The below code provided by @Don Cragun works great but since my data has changed a bit I made some updates to it:
(code that works perfect)
IAm=${0##*/}
InDir1='/home/cmccabe/Desktop/comparison/reference/10bp'
InDir2='/home/cmccabe/Desktop/comparison/validation/files'
OutDir='/home/cmccabe/Desktop/comparison/ref_val'
cd "$InDir1"
for file1 in *.txt
do # Grab file prefix.
p=${file1%%_*}
# Find matching file2.
file2=$(printf '%s' "$InDir2/$p"_*.vcf)
if [ ! -f "$file2" ]
then printf '%s: No single file matching %s found.\n' "$IAm" \
"$file1" >&2
continue
fi
# Create matching output filename.
out=${file2##*/}
out=${out%.vcf}_comparison.txt
printf '%s\t%s\t%s\n' "$InDir1/$file1" "$file2" "$OutDir/$out"
done | awk '
BEGIN { FS = OFS = "\t"
}
{ in1 = $1
in2 = $2
out = $3
print "Reading from " in1
while((getline < in1) == 1)
f1[$2 OFS $4 OFS $5]
close(in1)
print "Reading from " in2
while((getline < in2) == 1)
f2[$2 OFS $4 OFS $5]
close(in2)
print "Writing to " out
print "Match:" > out
for(k in f1)
if(k in f2) {
print k > out
delete f1[k]
delete f2[k]
}
print "Missing in Reference but found in IDP:" > out
for(k in f2) {
print k > out
delete f2[k]
}
print "Missing in IDP but found in Reference:" > out
for(k in f1) {
print k > out
delete f1[k]
}
close(out)
print "***"
}'
updated version which does not run with comments marked by --
IAm=${0##*/}
InDir1='/home/cmccabe/Desktop/comparison/missing' -- updated path to .txt files
InDir2='/home/cmccabe/Desktop/comparison/test_tvc' -- updated path to .bed files
OutDir='/home/cmccabe/Desktop/comparison/final' -- updated path to output
cd "$InDir1"
for file1 in *.txt
do # Grab file prefix.
p=${file1%%_*}
# Find matching file2.
file2=$(printf '%s' "$InDir2/$p"_*.bed) -- updated extension
if [ ! -f "$file2" ]
then printf '%s: No single file matching %s found.\n' "$IAm" \
"$file1" >&2
continue
fi
# Create matching output filename.
out=${file2##*/}
out=${out%.vcf}_final.txt -- updated output
printf '%s\t%s\t%s\n' "$InDir1/$file1" "$file2" "$OutDir/$out"
done | awk '
BEGIN { FS = OFS = "\t"
}
{ in1 = $1
in2 = $2
out = $3
print "Reading from " in1
while((getline < in1) == 1)
f1[$2] -- updated to look for each $2 in the .txt file
close(in1)
print "Reading from " in2
while((getline < in2) == 1)
f2[$2] -- updated to look for each $2 from the .txt file in the matching .bed file
close(in2)
print "Writing to " out
print "Match in both files and meet criteria:" > out
for(k in f1)
if(k in f2) {
print k > out
delete f1[k]
delete f2[k]
}
print "Missing in comparison:" > out
for(k in f2) {
print k > out
delete f2[k]
}
close(out)
print "***"
}'
I am not sure how to perform the two if
statements on the matching $2
values.
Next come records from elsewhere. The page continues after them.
(** The dictionary a mirroring listener has built from [init]. *)
Definition mirror (init : @dict K V) (log : list event) : @dict K V :=
  foldl replay init log.

End recording.

(** A callback that always fails. *)
Definition failing {K V L : Type} : @callback K V L :=
  Callback (λ _ _ st, (Raises (CallbackError "boom"), st, None)).

(** A callback that empties the dictionary it observes:
    [lambda op, items: dict.clear(d)]. *)
Definition clearing {K V L : Type} : @callback K V L :=
  Callback (λ _ _ st, (Returns tt, ([], st.2), None)).

End ObservableDict.

(** * Properties *)

Arguments find_row : simpl never.
Arguments view : simpl never.
Arguments persisted : simpl never.

(** ** The monad *)

Lemma bind_Ok {S A B} (m : M S A) (f : A → M S B) st a st' :
  m st = (Ok a, st') → bind m f st = f a st'.
Proof. unfold bind. by intros ->. Qed.

Lemma bind_Raise {S A B} (m : M S A) (f : A → M S B) st e st' :
  m st = (Raise e, st') → bind m f st = (Raise e, st').
Proof. unfold bind. by intros ->. Qed.

(** ** Process states *)

Lemma world_ext w1 w2 :
  table w1 = table w2 → sequence w1 = sequence w2 →
  statements w1 = statements w2 → heap w1 = heap w2 →
  checked_out w1 = checked_out w2 → pool_log w1 = pool_log w2 →
  stdout w1 = stdout w2 → logger w1 = logger w2 →
  bg_executor w1 = bg_executor w2 → os_cpu_count w1 = os_cpu_count w2 →
  w1 = w2.
Proof. destruct w1, w2; cbn; intros; by subst. Qed.

(** Two states built from the same one by setters: compare field by
    field; what is left are the fields that are not syntactically equal. *)
Ltac world_eq :=
  apply world_ext;
  cbn [table sequence statements heap checked_out pool_log stdout logger
       bg_executor os_cpu_count
       set_table set_sequence set_statements set_heap set_checked_out
       set_pool_log set_stdout set_logger set_bg_executor
       issue checkout checkin];
  try reflexivity.

(** One step of a computation whose first action is known. *)
Ltac mstep tac := erewrite bind_Ok by tac; cbv beta iota; cbn [fst snd].

(** ** Rows and views *)

Lemma view_no_writes d ids w : view d (Session [] ids, w) = table w.
Proof. reflexivity. Qed.

Lemma view_snoc d wr wrt ids w :
  view d (Session (wr ++ [wrt]) ids, w) =
  apply_write d wrt (view d (Session wr ids, w)).
Proof. unfold view; cbn. by rewrite foldl_snoc. Qed.

Lemma view_single d wrt ids w :
  view d (Session [wrt] ids, w) = apply_write d wrt (table w).
Proof. reflexivity. Qed.

Lemma view_identity_irrel d wr ids ids' w :
  view d (Session wr ids, w) = view d (Session wr ids', w).
Proof. reflexivity. Qed.

Lemma find_row_Some d k t r :
  find_row d k t = Some r → r !! model_pk d = Some k ∧ r ∈ t.
Proof.
  unfold find_row. intros H. apply find_some in H as [Hin Hk].
  split; [by apply bool_decide_eq_true_1 in Hk | by apply list_elem_of_In].
Qed.

(** ** The unit of work around a callable *)

Lemma commit_detached d wr w :
  commit d (Session wr [], w) =
  (Ok tt, (new_session, set_table (λ _, view d (Session wr [], w)) w)).
Proof. reflexivity. Qed.

Lemma run_in_session_Ok {A} d (fn : SM A) w a wr w1 :
  (checked_out w < max_connections d)%nat →
  fn (new_session, checkout w) = (Ok a, (Session wr [], w1)) →
  DAO._run_in_session d fn w =
  (Ok a, checkin (set_table (λ _, view d (Session wr [], w1)) w1)).
Proof.
  intros Hp Hfn.
  unfold DAO._run_in_session, DAO.session_scope, get_session, bind, acquire.
  rewrite bool_decide_eq_true_2 by done.
  rewrite Hfn. by rewrite commit_detached.
Qed.

Lemma run_in_session_Raise {A} d (fn : SM A) w e x :
  (checked_out w < max_connections d)%nat →
  fn (new_session, checkout w) = (Raise e, x) →
  DAO._run_in_session d fn w = (Raise e, checkin x.2).
Proof.
  intros Hp Hfn.
  unfold DAO._run_in_session, DAO.session_scope, get_session, bind, acquire.
  rewrite bool_decide_eq_true_2 by done.
  by rewrite Hfn.
Qed.

Lemma run_in_session_exhausted {A} d (fn : SM A) w :
  ¬ (checked_out w < max_connections d)%nat →
  DAO._run_in_session d fn w = (Raise PoolExhausted, w).
Proof.
  intros Hp.
  unfold DAO._run_in_session, DAO.session_scope, get_session, bind, acquire.
  by rewrite bool_decide_eq_false_2.
Qed.

(** ** Session statements on a session that tracks nothing yet *)

Lemma load_row_fresh d r k wr w :
  r !! model_pk d = Some k →
  load_row d r (Session wr [], w) =
  (Ok (length (heap w)),
   (Session wr [(length (heap w), Persistent k)], set_heap (λ h, h ++ [r]) w)).
Proof. intros Hk. unfold load_row. rewrite Hk. reflexivity. Qed.

Lemma session_get_miss d k wr w :
  find_row d k (view d (Session wr [], w)) = None →
  session_get d k (Session wr [], w) = (Ok None, (Session wr [], issue SELECT w)).
Proof.
  intros Hk. unfold session_get, bind, gets, emit, modify; cbn.
  change (view d _) with (view d (Session wr [], w)). by rewrite Hk.
Qed.

Lemma session_get_hit d k r wr w :
  find_row d k (view d (Session wr [], w)) = Some r →
  session_get d k (Session wr [], w) =
  (Ok (Some (length (heap w))),
   (Session wr [(length (heap w), Persistent k)],
    set_heap (λ h, h ++ [r]) (issue SELECT w))).
Proof.
  intros Hk. unfold session_get, bind, gets, emit, modify; cbn.
  change (view d _) with (view d (Session wr [], w)). rewrite Hk.
  apply find_row_Some in Hk as [Hk _].
  by rewrite (load_row_fresh _ _ k).
Qed.

Lemma session_expunge_only o st wr w :
  session_expunge o (Session wr [(o, st)], w) = (Ok tt, (Session wr [], w)).
Proof.
  unfold session_expunge, bind, gets, set_identity, modify; cbn.
  rewrite bool_decide_eq_true_2 by set_solver.
  cbn. by rewrite bool_decide_eq_true_2.
Qed.

(** ** The sample instance *)

Lemma users_world_wf : table_wf user_dao (table users_world).
Proof.
  split; [|apply (bool_decide_unpack _); by vm_compute].
  repeat constructor; try done; apply (bool_decide_unpack _); by vm_compute.
Qed.

Lemma user_dao_configured : well_configured user_dao.
Proof. split; [reflexivity|]. apply (bool_decide_unpack _). by vm_compute. Qed.

Lemma user_dao_pool_free : (checked_out users_world < max_connections user_dao)%nat.
Proof. cbn. lia. Qed.

Lemma session_delete_only o k wr w :
  session_delete o (Session wr [(o, Persistent k)], w) =
  (Ok tt, (Session wr [(o, Deleted k)], w)).
Proof.
  unfold session_delete, bind, gets, identity_state, set_identity, modify; cbn.
  rewrite bool_decide_eq_true_2 by done. reflexivity.
Qed.

Lemma session_flush_deleted d o k wr w :
  session_flush d (Session wr [(o, Deleted k)], w) =
  (Ok tt, (Session (wr ++ [WDelete k]) [], issue DELETE w)).
Proof. reflexivity. Qed.

(** ** [delete] *)

Lemma delete_write_absent d k w :
  find_row d k (table w) = None →
  DAO.delete_write d k (new_session, w) = (Ok false, (new_session, issue SELECT w)).
Proof.
  intros Hk. unfold DAO.delete_write, new_session.
  mstep ltac:(by apply session_get_miss). reflexivity.
Qed.

Lemma delete_write_present d k r w :
  find_row d k (table w) = Some r →
  DAO.delete_write d k (new_session, w) =
  (Ok true, (Session [WDelete k] [],
             issue DELETE (set_heap (λ h, h ++ [r]) (issue SELECT w)))).
Proof.
  intros Hk. unfold DAO.delete_write, new_session.
  mstep ltac:(by eapply session_get_hit).
  mstep ltac:(apply session_delete_only).
  mstep ltac:(apply session_flush_deleted).
  reflexivity.
Qed.

Lemma find_row_filter_out d k t :
  find_row d k (List.filter (λ x, negb (has_key d k x)) t) = None.
Proof.
  unfold find_row. induction t as [|x t IH]; [done|]. cbn.
  destruct (has_key d k x) eqn:E; cbn; [done|]. by rewrite E.
Qed.

Lemma find_row_filter_other d k k' t :
  k' ≠ k →
  find_row d k' (List.filter (λ x, negb (has_key d k x)) t) = find_row d k' t.
Proof.
  intros Hne. unfold find_row. induction t as [|x t IH]; [done|]. cbn.
  destruct (has_key d k x) eqn:E; cbn.
  - destruct (has_key d k' x) eqn:E'; [|done].
    unfold has_key in *. apply bool_decide_eq_true_1 in E, E'. congruence.
  - by rewrite IH.
Qed.

Lemma delete_absent d k w :
  (checked_out w < max_connections d)%nat →
  find_row d k (table w) = None →
  DAO.delete d k w =
  (Ok false, checkin (set_table (λ _, table w) (issue SELECT (checkout w)))).
Proof.
  intros Hp Hk. unfold DAO.delete.
  erewrite run_in_session_Ok; [|done|by apply delete_write_absent].
  reflexivity.
Qed.

Lemma delete_present d k r w :
  (checked_out w < max_connections d)%nat →
  find_row d k (table w) = Some r →
  DAO.delete d k w =
  (Ok true,
   checkin (set_table (λ _, List.filter (λ x, negb (has_key d k x)) (table w))
              (issue DELETE (set_heap (λ h, h ++ [r]) (issue SELECT (checkout w)))))).
Proof.
  intros Hp Hk. unfold DAO.delete.
  erewrite run_in_session_Ok; [|done|by eapply delete_write_present].
  reflexivity.
Qed.

(** C6.  [delete] of a key that is not in the table returns [False]
    without touching the store: the table and the key sequence are as
    before and the only statement issued is a SELECT (no write).  [delete] of a key
    that is in the table returns [True] and the row is gone, all other
    keys being looked up as before; a second [delete] of the same key
    then returns [False] and leaves the table as the first call left
    it. *)
Theorem delete_idempotent (d : dao) (k : value) (w : world) :
  (checked_out w < max_connections d)%nat →
  (find_row d k (table w) = None →
   ∃ w', DAO.delete d k w = (Ok false, w')
         ∧ table w' = table w
         ∧ sequence w' = sequence w
         ∧ statements w' = statements w ++ [SELECT]
         ∧ List.filter is_write (statements w') = List.filter is_write (statements w))
  ∧ (∀ r, find_row d k (table w) = Some r →
     ∃ w1 w2, DAO.delete d k w = (Ok true, w1)
              ∧ table w1 = List.filter (λ x, negb (has_key d k x)) (table w)
              ∧ find_row d k (table w1) = None
              ∧ (∀ k', k' ≠ k → find_row d k' (table w1) = find_row d k' (table w))
              ∧ DAO.delete d k w1 = (Ok false, w2)
              ∧ table w2 = table w1).
Proof.
  intros Hp. split.
  - intros Hk. eexists. split; [by apply delete_absent|].
    split; [done|]. split; [done|]. split; [done|].
    cbn [statements checkin set_pool_log set_checked_out set_table issue
         set_statements checkout].
    rewrite List.filter_app. cbn. by rewrite app_nil_r.
  - intros r Hk. do 2 eexists.
    split; [by eapply delete_present|].
    split; [done|]. cbn.
    split; [apply find_row_filter_out|].
    split; [intros; by apply find_row_filter_other|].
    split.
    + rewrite delete_absent; [done|done|apply find_row_filter_out].
    + reflexivity.
Qed.

Lemma delete_idempotent_witness :
  (checked_out users_world < max_connections user_dao)%nat
  ∧ find_row user_dao (VInt 2) (table users_world) = Some bob
  ∧ find_row user_dao (VInt 8) (table users_world) = None
  ∧ (∃ w', DAO.delete user_dao (VInt 8) users_world = (Ok false, w')
           ∧ table w' = table users_world)
  ∧ (∃ w1 w2, DAO.delete user_dao (VInt 2) users_world = (Ok true, w1)
              ∧ DAO.delete user_dao (VInt 2) w1 = (Ok false, w2)
              ∧ table w2 = [alice; carol]).
Proof.
  split; [exact user_dao_pool_free|]. split; [reflexivity|]. split; [reflexivity|].
  split.
  - destruct (delete_idempotent user_dao (VInt 8) users_world user_dao_pool_free)
      as [H _].
    destruct (H eq_refl) as (w' & Hrun & Ht & _). by exists w'.
  - destruct (delete_idempotent user_dao (VInt 2) users_world user_dao_pool_free)
      as [_ H].
    destruct (H bob eq_refl) as (w1 & w2 & H1 & Ht & _ & _ & H2 & H3).
    exists w1, w2. split; [exact H1|]. split; [exact H2|].
    rewrite H3, Ht. reflexivity.
Defined.

(** ** Loading rows and detaching entities *)

Lemma identity_find_app k ids1 ids2 :
  identity_find k (ids1 ++ ids2) =
  match identity_find k ids1 with
  | Some o => Some o
  | None => identity_find k ids2
  end.
Proof.
  unfold identity_find. induction ids1 as [|e ids1 IH]; [done|]. cbn.
  destruct e as [o [|k'|k']]; cbn; try done; by case_bool_decide.
Qed.

Lemma set_heap_set_heap f g w :
  set_heap f (set_heap g w) = set_heap (λ h, f (g h)) w.
Proof. reflexivity. Qed.

Lemma set_heap_ext f g w : (∀ h, f h = g h) → set_heap f w = set_heap g w.
Proof. intros H. unfold set_heap. by rewrite H. Qed.

Lemma set_heap_id w : set_heap (λ h, h) w = w.
Proof. by destruct w. Qed.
Below are two sample input files as well as the desired output.
file1 (F113.txt)
Missing in IDP but found in Reference:
2 166848646 G A exonic SCN1A 68 13 16;20 0;0 17;15 0;0 0;0 0;0 c.[5139C>T]+[=] 52.94
2 166245888 G A exonic SCN1A 68 13 16;20 0;0 17;15 0;0 0;0 0;0 c.[5500G>T]+[=] 32
file2 (F113.bed)
Chrom Position Gene Sym Target ID Type Zygosity Genotype Ref Variant Var Freq Qual Coverage Ref Cov Var Cov
chr2 166245425 SCN2A AMPL5155065355 SNP Het C/T C T 54 100 50 23 27
chr2 166848646 SCN1A AMPL1543060606 SNP Het G/A G A 52.9411764706 100 68 32 36
desired output
Match in both files and meet criteria:
2 166848646 G A exonic SCN1A 68 13 16;20 0;0 17;15 0;0 0;0 0;0 c.[5139C>T]+[=] 52.94
Missing in comparison:
2 166245888 G A exonic SCN1A 68 13 16;20 0;0 17;15 0;0 0;0 0;0 c.[5500G>T]+[=] 32
I hope I have included enough information and thank you :).